Write out once more the lines running from the top of the entries below to the line with "(** [impl_dupe_as_clone!]. *)", both ends included.

Top of GIVEN DATA

(* ===== verification/Sharing.v ===== *)
(** * Cheap clones and the shims for loom (mux/dupe.rs, mux/loom.rs)

    The trait [Dupe], which the program uses where a clone is meant to share,
    with its implementations; and the wrappers that give the locks and the
    waker of [loom] the interface of those of [parking_lot] and
    [futures-util]. *)

From S2P Require Import Prelude Runtime Frame Timing UdpClients Service Serve.

(** ** [Dupe] *)

(** [Clone], of types outside of the program: the clone of a reference-counted
    value or of a sender is the same value to everyone. *)
Class Clone (A : Type) := {
  clone : A -> A;
  clone_same : forall a, clone a = a;
}.

(** The trait, with what it promises: a duplicate cannot be told from the
    original. *)
Class Dupe (A : Type) := {
  dupe : A -> A;
  dupe_same : forall a, dupe a = a;
}.

(** [impl_dupe_as_clone!]. *)
#[export] Instance impl_dupe_as_clone {A} `{!Clone A} : Dupe A := {| dupe := clone; dupe_same := clone_same |}.

(** [CowBytes]: a borrow is copied, owned bytes are duplicated. *)
#[export] Program Instance cow_bytes_dupe : Dupe CowBytes := { dupe := cow_dupe }.
Next Obligation. now intros []. Qed.

(** [ClientIdMapEntry]: its socket is shared, the rest is copied. *)
Definition entry_dupe {Socket} `{!Dupe Socket} (e : ClientIdMapEntry Socket) : ClientIdMapEntry Socket :=
  MkEntry (e_peer_addr e) (e_our_addr e) (dupe (e_socket e)) (e_socks5 e) (e_expires e).

#[export] Program Instance ClientIdMapEntry_dupe {Socket} `{!Dupe Socket} : Dupe (ClientIdMapEntry Socket) := {
  dupe := entry_dupe;
}.
Next Obligation. intros Socket ? []. unfold entry_dupe. cbn. now rewrite dupe_same. Qed.

(** [State], field by field; its HTTP client is not part of the model. *)
Definition state_dupe (s : ServerState) : ServerState :=
  MkServerState
    (MkState (st_backend (ss_service s)) (st_ws_psk (ss_service s)) (st_not_found_resp (ss_service s))
       (st_obfs (ss_service s)) (st_reverse (ss_service s)))
    (ss_tls_timeout s) (ss_http_timeout s).

#[export] Program Instance ServerState_dupe : Dupe ServerState := { dupe := state_dupe }.
Next Obligation. now intros [[] ? ?]. Qed.

(** ** The shims *)

(** The locks of [loom], with the interface of the standard library: a lock can
    be poisoned, by a thread that panicked while it held it. *)
Class LoomLocks (L R : Type -> Type) (G : Type -> Type) := {
  mutex_new : forall {T}, T -> L T;
  mutex_lock : forall {T}, L T -> option (G T);       (* [None]: poisoned *)
  rwlock_new : forall {T}, T -> R T;
  rwlock_read : forall {T}, R T -> option (G T);
  rwlock_write : forall {T}, R T -> option (G T);
}.

Section Shims.
Context {L R G : Type -> Type} `{!LoomLocks L R G} {T : Type}.

Definition expect_unpoisoned (r : option (G T)) : res unit (G T) :=
  match r with Some g => Ok g | None => Panic end.

(** [Mutex] and [RwLock] of the module [lock]. *)
Definition Mutex_new (t : T) : L T := mutex_new t.
Definition Mutex_lock (m : L T) : res unit (G T) := expect_unpoisoned (mutex_lock m).
Definition RwLock_new (t : T) : R T := rwlock_new t.
Definition RwLock_read (m : R T) : res unit (G T) := expect_unpoisoned (rwlock_read m).
Definition RwLock_write (m : R T) : res unit (G T) := expect_unpoisoned (rwlock_write m).

End Shims.

(** [AtomicWaker]: the three calls go to the waker inside, so what holds of any
    waker holds of the shim. *)
Record AtomicWaker (W : Type) := MkAtomicWaker { aw_inner : W }.
Arguments MkAtomicWaker {W} _.
Arguments aw_inner {W} _.

#[export] Program Instance atomic_waker {W} `{!Waker W} : Waker (AtomicWaker W) := {
  new_waker := MkAtomicWaker new_waker;
  register w := MkAtomicWaker (register (aw_inner w));
  wake w := let '(w, woken) := wake (aw_inner w) in (MkAtomicWaker w, woken);
  waker_view w := waker_view (aw_inner w);
}.
Next Obligation. intros. cbn. apply view_new_waker. Qed.
Next Obligation. intros. cbn. apply view_register. Qed.
Next Obligation. intros W ? [w]. cbn. pose proof (view_wake w). now destruct (wake w). Qed.
Next Obligation. intros W ? [w]. cbn. pose proof (res_wake w). now destruct (wake w). Qed.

Bottom of GIVEN DATA

- TASK OUTPUT -
(* ===== verification/Sharing.v ===== *)
(** * Cheap clones and the shims for loom (mux/dupe.rs, mux/loom.rs)

    The trait [Dupe], which the program uses where a clone is meant to share,
    with its implementations; and the wrappers that give the locks and the
    waker of [loom] the interface of those of [parking_lot] and
    [futures-util]. *)

From S2P Require Import Prelude Runtime Frame Timing UdpClients Service Serve.

(** ** [Dupe] *)

(** [Clone], of types outside of the program: the clone of a reference-counted
    value or of a sender is the same value to everyone. *)
Class Clone (A : Type) := {
  clone : A -> A;
  clone_same : forall a, clone a = a;
}.

(** The trait, with what it promises: a duplicate cannot be told from the
    original. *)
Class Dupe (A : Type) := {
  dupe : A -> A;
  dupe_same : forall a, dupe a = a;
}.

(** [impl_dupe_as_clone!]. *)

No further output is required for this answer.